Python’s “batteries included” was a bad idea

20 years ago I thought Python was a brilliant language for including so many useful libraries in its distribution. This “batteries included” motto was well known and described in the Python about page.

But today it’s clear to me that including batteri…


This content originally appeared on DEV Community and was authored by Yuval Greenfield

20 years ago I thought Python was a brilliant language for including so many useful libraries in its distribution. This "batteries included" motto was well known and described in the Python about page.

But today it's clear to me that including batteries in a coding language is a deadly flaw. Because of the packaging hurdle and because of library rot. Details follow.
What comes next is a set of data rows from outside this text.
Lemma AllocateIP_rg network peer s :
  rgwp h endpoints_wf endpoints_grow (AllocateIP network peer) s
    (λ s' r, allocated s' (peer, r)).
Proof.
  unfold AllocateIP. destruct (net_ParseCIDR _) as [[ip ipnet]|]; [|done]. rewrite bind_call.
  intros s1 r s2 Hs HI Hl. destruct r as [err|items].
  { destruct (endpoints_unchanged _ _ (ep_list_err _ _ _ _ Hl) HI). by split_and!. }
  destruct (ep_list _ _ _ _ Hl) as [E Hitems].
  destruct (endpoints_unchanged _ _ E HI). split_and!; [done..|]. cbv beta iota.
  destruct (owned_endpoint peer items) as [o|] eqn:Ho; [|apply claim_address_rg, u32_range].
  unfold owned_endpoint in Ho. apply fmap_Some in Ho as ([j o'] & Ho & ->).
  apply list_find_Some in Ho as (Hj & Href & _).
  destruct (Hitems o') as [Hs' Hns]; [by eapply list_elem_of_lookup_2|].
  eexists _, o'. rewrite E. split; [done|]. split; [by apply Hns|]. done.
Qed.

Lemma alloc_thread_rg job s :
  rgwp h endpoints_wf endpoints_grow (alloc_thread job) s allocated.
Proof.
  unfold alloc_thread. apply rgwp_bind.
  eapply rgwp_mono; [|apply AllocateIP_rg]. done.
Qed.

  (** *** Subnets of one pool [base/p] cut with mask [m] *)

Section subnets.
Context (pool : LatticeGlobalIPPool) (a p : Z).
Let m := pool_SubnetMask (pool_Spec pool).
Let base := and_mask a p 32.
Context (Hcidr : pool_CIDR (pool_Spec pool) = ipv4_string a +:+ "/" +:+ pretty p).
Context (Ha : 0 <= a < 2 ^ 32) (Hp : 1 <= p <= m) (Hm : m <= 32).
Why include libraries? Why have a larger standard library?

Batteries included implies that you don't need to worry about downloading or depending on external packages to get stuff done. You can just go. Yes, with Python I did many times find myself productive without worrying about downloading packages. No npm install or go get necessary.

Another important benefit of batteries included is that they make libraries more likely to be interoperable. Packages want to support standard library usage patterns and types. It's better if there's an official set and Promise so there isn't an ecosystem battle over such things.

The rotting flaw

The problem with including libraries in Python is that the language itself has to evolve carefully and slowly. But what happens when inevitably there's a new way to do something? A new and better library is created - and now the batteries you included are suboptimal this year, and a decade later your batteries are actual trash you lug around.
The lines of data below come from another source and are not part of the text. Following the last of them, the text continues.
(* ===== verification/PolicyEvaluator.v ===== *)
(** * PolicyEvaluator: from policies to a firewall chain
    ([internal/agent/controller/policy_evaluator.go])

    Every rule of the policies decides the flows (peer address, port, protocol)
    it names.  The decisions of one direction are kept in a map in which an
    ["ALLOW"] is never overwritten, then emitted as traffic rules in the order
    of a map iteration, followed by a rule that drops everything else. *)

From S2P Require Import Prelude Api Message ControllerUtils.

Record ruleDecisionKey := { k_peer : string; k_port : Z; k_protocol : string }.
#[global] Instance ruleDecisionKey_eq_dec : EqDecision ruleDecisionKey.
Proof. solve_decision. Defined.
#[global] Instance ruleDecisionKey_countable : Countable ruleDecisionKey.
Proof.
  apply (inj_countable' (λ k, (k_peer k, k_port k, k_protocol k))
    (λ t, {| k_peer := t.1.1; k_port := t.1.2; k_protocol := t.2 |})). by intros [].
Defined.

Abbreviation decision_map := (gmap ruleDecisionKey string).

Definition toIPTAction (action : string) : string :=
  if equal_fold action "ALLOW" then "ACCEPT" else "DROP".

Definition resolveRulePeers (rule : InfraRule) (peerIPByName : labels) (currentPeerName : string) :
    list string :=
  omap (λ name,
    if bool_decide (name = currentPeerName) then None
    else let ip := str_get peerIPByName name in
         if bool_decide (ip = "") then None else Some ip) (r_PeerNames rule) ++
  filter (λ cidr, is_blank cidr = false) (r_CIDRs rule).

(** The name to address table; a later peer of the same name wins. *)
Definition peer_ip_table (peers : list InfraPeer) : labels :=
  foldl (λ m p, match ip_Address p with
                | Some _ => <[ip_Name p := cleanIP (ip_Address p)]> m
                | None => m
                end) ∅ peers.

Definition rule_key (rule : InfraRule) (peer : string) : ruleDecisionKey :=
  {| k_peer := peer; k_port := r_Port rule; k_protocol := r_Protocol rule |}.

Definition decide_key (decisions : decision_map) (k : ruleDecisionKey) (action : string) : decision_map :=
  if bool_decide (default "" (decisions !! k) = "ALLOW") then decisions
  else <[k := action]> decisions.

Definition applyDecision (peerIPByName : labels) (currentPeerName : string)
    (decisions : decision_map) (rule : InfraRule) : decision_map :=
  foldl (λ d peer, decide_key d (rule_key rule peer) (r_Action rule)) decisions
    (resolveRulePeers rule peerIPByName currentPeerName).

(** The non-nil rules of the non-nil policies, in order. *)
Definition policy_rules (side : InfraPolicy -> list (option InfraRule))
    (policies : list (option InfraPolicy)) : list InfraRule :=
  omap id (mjoin (side <$> omap id policies)).

Definition traffic_rule (chain : string) (k : ruleDecisionKey) (action : string) : TrafficRule := {|
  tr_ChainName := chain; tr_Peers := [k_peer k]; tr_Protocol := k_protocol k; tr_Port := k_port k;
  tr_Action := toIPTAction action |}.

Definition default_deny (chain : string) : TrafficRule := {|
  tr_ChainName := chain; tr_Peers := []; tr_Protocol := ""; tr_Port := 0; tr_Action := "DROP" |}.

Definition emit_chain `{MapRange} (chain : string) (decisions : decision_map) : list TrafficRule :=
  ((λ kv, traffic_rule chain kv.1 kv.2) <$> go_range decisions) ++ [default_deny chain].

Definition chain_decisions (byName : labels) (current : string) (rules : list InfraRule) : decision_map :=
  foldl (applyDecision byName current) ∅ rules.

Definition Evaluate `{MapRange} (currentPeer : option InfraPeer) (network : option InfraNetwork)
    (policies : list (option InfraPolicy)) : gresult FirewallRule :=
  match currentPeer, network with
  | Some currentPeer, Some network =>
      let byName := peer_ip_table (in_Peers network) in
      let ingress := chain_decisions byName (ip_Name currentPeer) (policy_rules ipol_Ingress policies) in
      let egress := chain_decisions byName (ip_Name currentPeer) (policy_rules ipol_Egress policies) in
      inr {| fw_Platform := ip_Platform currentPeer; fw_PolicyName := "";
             fw_Ingress := emit_chain "LATTICE-INGRESS" ingress;
             fw_Egress := emit_chain "LATTICE-EGRESS" egress |}
  | _, _ => inl (ErrText "currentPeer and network must not be nil")
  end.

(** ** What a flow's decision should be *)

Section decisions.
Context (byName : labels) (current : string).

(** The rule decides the flow [k]. *)
Definition rule_targets (rule : InfraRule) (k : ruleDecisionKey) : Prop :=
  k_port k = r_Port rule /\ k_protocol k = r_Protocol rule /\
  k_peer k ∈ resolveRulePeers rule byName current.

#[global] Instance rule_targets_dec rule k : Decision (rule_targets rule k).
Proof. unfold rule_targets. apply _. Defined.

(** The actions of the rules that decide [k], in order. *)
Definition flow_actions (rules : list InfraRule) (k : ruleDecisionKey) : list string :=
  r_Action <$> filter (λ r, rule_targets r k) rules.

(** One ["ALLOW"] is enough; without one the last rule decides. *)
Definition flow_decision (actions : list string) : option string :=
  if decide ("ALLOW" ∈ actions) then Some "ALLOW" else last actions.

Lemma decide_key_lookup d k k' a :
  decide_key d k a !! k' =
  if decide (k' = k) then
    (if decide (d !! k = Some "ALLOW") then Some "ALLOW" else Some a)
  else d !! k'.
Proof.
  unfold decide_key. case_bool_decide as Ha; destruct (decide (k' = k)) as [->|Hk]; try done.
  - destruct (d !! k) as [x|]; simpl in *; [|done]. subst x. by rewrite decide_True.
  - rewrite lookup_insert_eq. destruct (decide _) as [E|]; [|done]. by rewrite E in Ha.
  - by rewrite lookup_insert_ne.
Qed.

Lemma apply_peers_lookup rule k peers : forall d,
  foldl (λ d peer, decide_key d (rule_key rule peer) (r_Action rule)) d peers !! k =
  if decide (k_port k = r_Port rule /\ k_protocol k = r_Protocol rule /\ k_peer k ∈ peers) then
    (if decide (d !! k = Some "ALLOW") then Some "ALLOW" else Some (r_Action rule))
  else d !! k.
Proof.
  induction peers as [|p peers IH]; intros d; simpl.
  - rewrite decide_False; [done|]. set_solver.
  - rewrite IH, !decide_key_lookup.
    assert (Hkey : k = rule_key rule p <->
      k_port k = r_Port rule /\ k_protocol k = r_Protocol rule /\ k_peer k = p).
    { split; [by intros ->|]. destruct k; unfold rule_key; simpl. intros (-> & -> & ->). done. }
    destruct (decide (k = rule_key rule p)) as [Hk|Hk].
    + destruct (proj1 Hkey Hk) as (H1 & H2 & H3). subst k.
      rewrite (decide_True (P := _ /\ _ /\ _ ∈ p :: peers)) by (split_and!; [done..|]; set_solver).
      repeat case_decide; congruence.
    + assert (~ (k_port k = r_Port rule /\ k_protocol k = r_Protocol rule /\ k_peer k = p)) by tauto.
      destruct (decide (_ /\ _ /\ _ ∈ peers)) as [D|D]; destruct (decide (_ /\ _ /\ _ ∈ p :: peers)) as [D'|D'];
        try done; exfalso; set_solver.
Qed.

Lemma applyDecision_lookup d rule k :
  applyDecision byName current d rule !! k =
  if decide (rule_targets rule k) then
    (if decide (d !! k = Some "ALLOW") then Some "ALLOW" else Some (r_Action rule))
  else d !! k.
Proof. apply apply_peers_lookup. Qed.

(** The decision map holds the decision of every flow. *)
Lemma chain_decisions_lookup rules k :
  chain_decisions byName current rules !! k = flow_decision (flow_actions rules k).
Proof.
  unfold chain_decisions. induction rules as [|r rules IH] using rev_ind; [done|].
  rewrite foldl_snoc, applyDecision_lookup. unfold flow_actions. rewrite filter_app, fmap_app.
  fold (flow_actions rules k). rewrite filter_cons, filter_nil.
  destruct (decide (rule_targets r k)); simpl; [|by rewrite app_nil_r].
  rewrite IH. unfold flow_decision. rewrite last_snoc.
  destruct (decide ("ALLOW" ∈ flow_actions rules k)) as [Ha|Ha].
  - rewrite !decide_True; set_solver.
  - destruct (decide (last _ = Some _)) as [E|E].
    { destruct Ha. by apply last_Some_elem_of. }
    destruct (decide (_ ∈ _ ++ _)) as [Hr|Hr]; [|done].
    apply elem_of_app in Hr as [?|Hr]; [done|]. apply list_elem_of_singleton in Hr. congruence.
Qed.
End decisions.

(** The traffic rules [l] carry the decision of every flow some rule names, one
    traffic rule per flow. *)
Definition chain_decides (byName : labels) (current chain : string) (rules : list InfraRule)
    (l : list TrafficRule) : Prop :=
  exists flows : list (ruleDecisionKey * string),
    l = (λ kv, traffic_rule chain kv.1 kv.2) <$> flows /\ NoDup flows.*1 /\
    forall k a, (k, a) ∈ flows <-> flow_decision (flow_actions byName current rules k) = Some a.

Lemma emit_chain_decides `{MapRange} byName current chain rules :
  exists l, emit_chain chain (chain_decisions byName current rules) = l ++ [default_deny chain] /\
    chain_decides byName current chain rules l.
Proof.
  eexists. split; [done|]. eexists. split_and!; [done| |].
  - rewrite go_range_perm. apply NoDup_fst_map_to_list.
  - intros k a. by rewrite elem_of_go_range, chain_decisions_lookup.
Qed.

(** C7. Whatever order Go iterates maps in, [Evaluate] emits for each direction
    one traffic rule per flow that some rule of some policy names (a peer's
    address or a CIDR, with the rule's port and protocol, the current peer and
    peers without an address left out), accepting it as soon as one of those
    rules says ["ALLOW"] and following the last of them otherwise, and ends the
    chain with the rule that drops everything else. *)
Theorem Evaluate_flows `{MapRange} current network policies :
  let byName := peer_ip_table (in_Peers network) in
  exists fw ingress egress,
    Evaluate (Some current) (Some network) policies = inr fw /\
    fw_Platform fw = ip_Platform current /\
    fw_Ingress fw = ingress ++ [default_deny "LATTICE-INGRESS"] /\
    chain_decides byName (ip_Name current) "LATTICE-INGRESS" (policy_rules ipol_Ingress policies) ingress /\
    fw_Egress fw = egress ++ [default_deny "LATTICE-EGRESS"] /\
    chain_decides byName (ip_Name current) "LATTICE-EGRESS" (policy_rules ipol_Egress policies) egress.
Proof.
  intros byName. subst byName.
  destruct (emit_chain_decides (peer_ip_table (in_Peers network)) (ip_Name current)
    "LATTICE-INGRESS" (policy_rules ipol_Ingress policies)) as (lin & Hin & Din).
  destruct (emit_chain_decides (peer_ip_table (in_Peers network)) (ip_Name current)
    "LATTICE-EGRESS" (policy_rules ipol_Egress policies)) as (lout & Hout & Dout).
  do 3 eexists. split; [done|]. split_and!; done.
Qed.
Backwards compatibility is critical. I don't want to fix my code once a year when the new Python version rolls out. Moving from Python 2 to 3 sucked for everyone. Even the main language designer Guido was still talking about the painful transition 10 years later.

So you can't just rip out a standard library and replace it with a new one. If you include a library in your core language distribution - you're either married to it for FOREVER, or you've come to terms with eventually causing your users great pain in updates of old code they don't remember they wrote.

Rotting examples

Python's standard library has 3 option parsing libraries: getopt, optparse, and argparse. I personally voted to include argparse because at the time I thought that was a good idea.
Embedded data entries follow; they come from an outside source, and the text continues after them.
(* ===== verification/PeerController.v ===== *)
(** * PeerController: the reconciler of peers
    ([internal/agent/controller/peer_controller.go])

    A peer is driven by its phase: keys are generated first, then the peer joins
    or leaves networks, and once ready its configuration is written to a config
    map.  The Go code patches the object it holds and copies what the server
    stored back into it: functions that take a peer here return the updated one.
    The version counter of the generator is passed along. *)

From S2P Require Import Prelude Prog Net Sha256 Api Ipam Message Json ControllerUtils Infra.
From S2P Require Import PeerResolver PolicyEvaluator Generator.

(** [ctrl.Request] and the requeue delay of [ctrl.Result], in nanoseconds. *)
Abbreviation Request := NamespacedName.
Abbreviation Result := Z.
Definition millisecond : Z := 10 ^ 6.
Definition second : Z := 10 ^ 9.

Definition finalizerName : string := "alattice.io/node".
Definition network_label_prefix : string := "alattice.io/network-".

(** [fmt.Sprintf("%x", sha256.Sum256(b))] of the message without its version and
    timestamp; [json.Marshal] cannot fail on these types. *)
Definition computeMessageHash (msg : Message) : gresult string :=
  inr (hex_encode (Sum256 (hashed_message msg))).

Definition newConfigmap (namespace configMapName message hash : string) : ConfigMap := {|
  cm_meta := meta_with_annotations
    (meta_with_labels (new_meta namespace configMapName)
       {[ "app.kubernetes.io/managed-by" := "lattice-controller" ]})
    {[ "alattice.io/config-hash" := hash ]};
  cm_Data := {[ "config.json" := message ]} |}.

(** ** Patching a peer *)

(** [updateSpec]: the flag and error of the Go function, and the peer as the
    caller sees it afterwards. *)
Definition updateSpec (node : LatticePeer) (updateFunc : LatticePeer -> kprog (gresult LatticePeer)) :
    kprog (gresult bool * LatticePeer) :=
  r ← updateFunc node;
  match r with
  | inl err => mret (inl err, node)
  | inr nodeCopy =>
      if bool_decide (peer_Spec nodeCopy = peer_Spec node) &&
         bool_decide (Labels (peer_meta nodeCopy) = Labels (peer_meta node)) &&
         bool_decide (Annotations (peer_meta nodeCopy) = Annotations (peer_meta node))
      then mret (inr false, node)
      else
        p ← call (APatch KPeer node nodeCopy);
        match p with
        | inl err => if IsConflict err then mret (inr false, node) else mret (inl err, node)
        | inr stored =>
            mret (inr true,
              peer_with_spec
                (peer_with_meta node
                  (meta_with_version
                    (meta_with_annotations
                      (meta_with_labels (peer_meta node) (Labels (peer_meta stored)))
                      (Annotations (peer_meta stored)))
                    (ResourceVersion (peer_meta stored))))
                (peer_Spec stored))
        end
  end.

Definition updateStatus (node : LatticePeer) (updateFunc : LatticePeerStatus -> kprog LatticePeerStatus) :
    kprog (gresult bool * LatticePeer) :=
  status ← updateFunc (peer_Status node);
  if bool_decide (status = peer_Status node) then mret (inr false, node)
  else
    p ← call (AStatusPatch KPeer node (peer_with_status node status));
    match p with
    | inl err => if IsConflict err then mret (inr false, node) else mret (inl err, node)
    | inr stored =>
        mret (inr true,
          peer_with_status
            (peer_with_meta node (meta_with_version (peer_meta node) (ResourceVersion (peer_meta stored))))
            (peer_Status stored))
    end.

(** [p.Status.Conditions = setCondition(..., metav1.Now())]. *)
Definition mark (type status reason message : string) (s : LatticePeerStatus) : kprog LatticePeerStatus :=
  now ← call ANow;
  mret (status_with_conditions s (setCondition (Conditions s)
    {| cond_Type := type; cond_Status := status; cond_Reason := reason; cond_Message := message;
       cond_LastTransitionTime := now |})).

Definition set_phase (ph : string) (s : LatticePeerStatus) : kprog LatticePeerStatus :=
  mret (status_with_phase s ph).

(** ** Labels and keys *)

Definition is_network_label (l : string) : bool := has_prefix network_label_prefix l.

(** The loops that delete every network label. *)
Definition clear_network_labels (lbls : labels) : labels :=
  filter (λ kv : string * string, is_network_label kv.1 = false) lbls.

Definition spec_with_keys (s : LatticePeerSpec) (priv pub id : string) : LatticePeerSpec := {|
  AppId := AppId s; InterfaceName := InterfaceName s; Platform := Platform s;
  PrivateKey := priv; PublicKey := pub; AllowedIPs := AllowedIPs s; DNSServers := DNSServers s;
  MTU := MTU s; PeerId := id; Network := Network s; NetworkPolicies := NetworkPolicies s;
  WrrpUrl := WrrpUrl s; WrrpQuicUrl := WrrpQuicUrl s |}.

Definition ensureKeys (peer : LatticePeer) : kprog (gresult bool * LatticePeer) :=
  if negb (bool_decide (PrivateKey (peer_Spec peer) = "")) then mret (inr false, peer)
  else updateSpec peer (λ node,
    key ←? call AGenerateKey;
    mret (inr (peer_with_spec node (spec_with_keys (peer_Spec node) (kp_Private key) (kp_Public key)
      (pretty (ToUint64 (FromKey (kp_PublicBytes key)))))))).

Definition getNetwork (peer : LatticePeer) : kprog (gresult LatticeNetwork) :=
  match Network (peer_Spec peer) with
  | None => Panic
  | Some name =>
      network ← call (AGet KNetwork {| key_Namespace := Namespace (peer_meta peer); key_Name := name |});
      match network with
      | inl err => mret (inl (ErrWrap "failed to get joined network" err))
      | inr network => mret (inr network)
      end
  end.

Definition ensurePeerSpec (peer : LatticePeer) : kprog (gresult bool * LatticePeer) :=
  updateSpec peer (λ node,
    network ←? getNetwork node;
    let lbls := clear_network_labels (Labels (peer_meta node)) in
    mret (inr (peer_with_meta node (meta_with_labels (peer_meta node)
      (<[networkLabelKey (Name (net_meta network)) := "true"]> lbls))))).

(** ** Snapshots *)

Definition network_peers_options (namespace networkName : string) : ListOptions := {|
  list_Namespace := Some namespace; list_Selector := None;
  list_Labels := {[ networkLabelKey networkName := "true" ]} |}.

Section controller.
Context `{IPv6Text, LabelSelectors, MapRange}.

Definition findPeersByNetwork (network : LatticeNetwork) : kprog (gresult (list LatticePeer)) :=
  peers ←? call (AList KPeer (network_peers_options (Namespace (net_meta network)) (Name (net_meta network))));
  mret (inr peers).

(** The loop over the policies of the namespace. *)
Fixpoint matching_policies (peerNetwork : string) (nodeLabelSet : labels) (items : list LatticePolicy) :
    gresult (list LatticePolicy) :=
  match items with
  | [] => inr []
  | policy :: items =>
      if negb (bool_decide (pol_Network (pol_Spec policy) = peerNetwork))
      then matching_policies peerNetwork nodeLabelSet items
      else
        match LabelSelectorAsSelector (Some (pol_PeerSelector (pol_Spec policy))) with
        | inl err => inl (ErrWrap ("invalid nodeSelector in policy " +:+ Namespace (pol_meta policy) +:+ "/" +:+
                                   Name (pol_meta policy)) err)
        | inr selector =>
            match matching_policies peerNetwork nodeLabelSet items with
            | inl err => inl err
            | inr matched => inr (if selector nodeLabelSet then policy :: matched else matched)
            end
        end
  end.

Definition filterPoliciesForNode (peer : LatticePeer) : kprog (gresult (list LatticePolicy)) :=
  policyList ←? call (AList KPolicy (InNamespace (Namespace (peer_meta peer))));
  let peerNetwork := default "" (Network (peer_Spec peer)) in
  mret (matching_policies peerNetwork (Labels (peer_meta peer)) policyList).

Definition snapshot_policies (snapshot : PeerStateSnapshot) : kprog PeerStateSnapshot :=
  policyList ← filterPoliciesForNode (snap_Peer snapshot);
  match policyList with
  | inl _ => mret snapshot
  | inr l => mret {| snap_Peer := snap_Peer snapshot; snap_Network := snap_Network snapshot;
                     snap_Policies := l; snap_Peers := snap_Peers snapshot; snap_Labels := snap_Labels snapshot |}
  end.

Definition getPeerStateSnapshot (current : LatticePeer) (req : Request) : kprog PeerStateSnapshot :=
  let snapshot net peers := {| snap_Peer := current; snap_Network := net; snap_Policies := [];
    snap_Peers := peers; snap_Labels := Labels (peer_meta current) |} in
  match Network (peer_Spec current) with
  | None => snapshot_policies (snapshot None [])
  | Some networkName =>
      r ← call (AGet KNetwork {| key_Namespace := key_Namespace req; key_Name := networkName |});
      match r with
      | inl _ => mret (snapshot None [])
      | inr network =>
          peerList ← findPeersByNetwork network;
          match peerList with
          | inl _ => mret (snapshot (Some network) [])
          | inr items => snapshot_policies (snapshot (Some network) items)
          end
      end
  end.

(** ** Writing the configuration *)

(** The answer of a handler, with the version counter. *)
Abbreviation outcome := (kprog (gresult Result * Z)).

Definition config_condition_failed (peer : LatticePeer) (message : string) : kprog LatticePeer :=
  '(_, peer) ← updateStatus peer (mark NodeConditionNetworkConfigured ConditionFalse ReasonConfigFailed message);
  mret peer.

Definition config_condition_ready (peer : LatticePeer) (newHash : string) : kprog (gresult bool * LatticePeer) :=
  updateStatus peer (λ s,
    mark NodeConditionNetworkConfigured ConditionTrue ReasonReady "" (status_with_hash s newHash)).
Python includes the urllib.request module though most folks nowadays prefer the requests library for making HTTP requests.

There are a few xml parsing libraries in the standard library I'm aware of (xml.dom.minidom, xml.sax, xml.parsers.expat, etree) but folks today often go for BeautifulSoup.

I'm sure there are many more examples.

The packaging hurdle

Aside from the eventual rot of libraries - coders that rely on included batteries are incentivized to avoid the packaging system entirely if they can. That's the whole value you get out of the batteries, right? So your helloworld app does not include a "get packages" step. But then that results in fewer developers engaging with the packaging system.

But packaging is really where every piece of software ends up. By incentivizing devs to avoid it, by causing devs to want to use the batteries, we are getting a less battle-tested, and lower quality packaging system.

Counter-argument - the JS package explosion

Almost every package you npm install today will cause thousands of files and dependencies to show up in your node_modules folder. If Python's standard library didn't have a math module then every complicated enough package would end up having to depend on all of the popular math packages transitively because each dependency might use a different one. I'm not sure how to incentivize library creators to reduce this problem.

The confusing state of Python packaging

What happens when I import abc? I honestly don't know. The package abc might be a local file (py or pyc) or folder in my $PATH, next to my script, pip-installed, or already somehow in memory.

What is import abc.xyz? Is xyz a function in the package? A sub-folder?

This isn't just confusing for the user, it's also confusing for the library builders setting up their package for distribution, and for package system authors.

Setting up a package for distribution in Python, and downloading packages is terribly complicated. I love NodeJS's npm even though it has its own flaws and competitors. Everyone agrees to use package.json and node_modules as the "virtual env". npm covers all the ground of installing code and binary dependencies on all platforms and generally just works. But with Python, pip is only one step in a longer process - you probably need a virtualenv, uv, poetry, conda, chocolatey, apt-get, winget, or something else to avoid version conflicts with other Python scripts on your system, and to install binary packages.

Part of why this packaging story is so confusing is because Python does not include it in its "helloworld". If Python did show everyone the packaging story - then it would get fixed.

Summary

A language's standard library should really just provide the bare minimum it can. The bare minimum is probably:

  • A packaging system
  • Operating system APIs
  • Types (numbers, strings, arrays, promises, etc)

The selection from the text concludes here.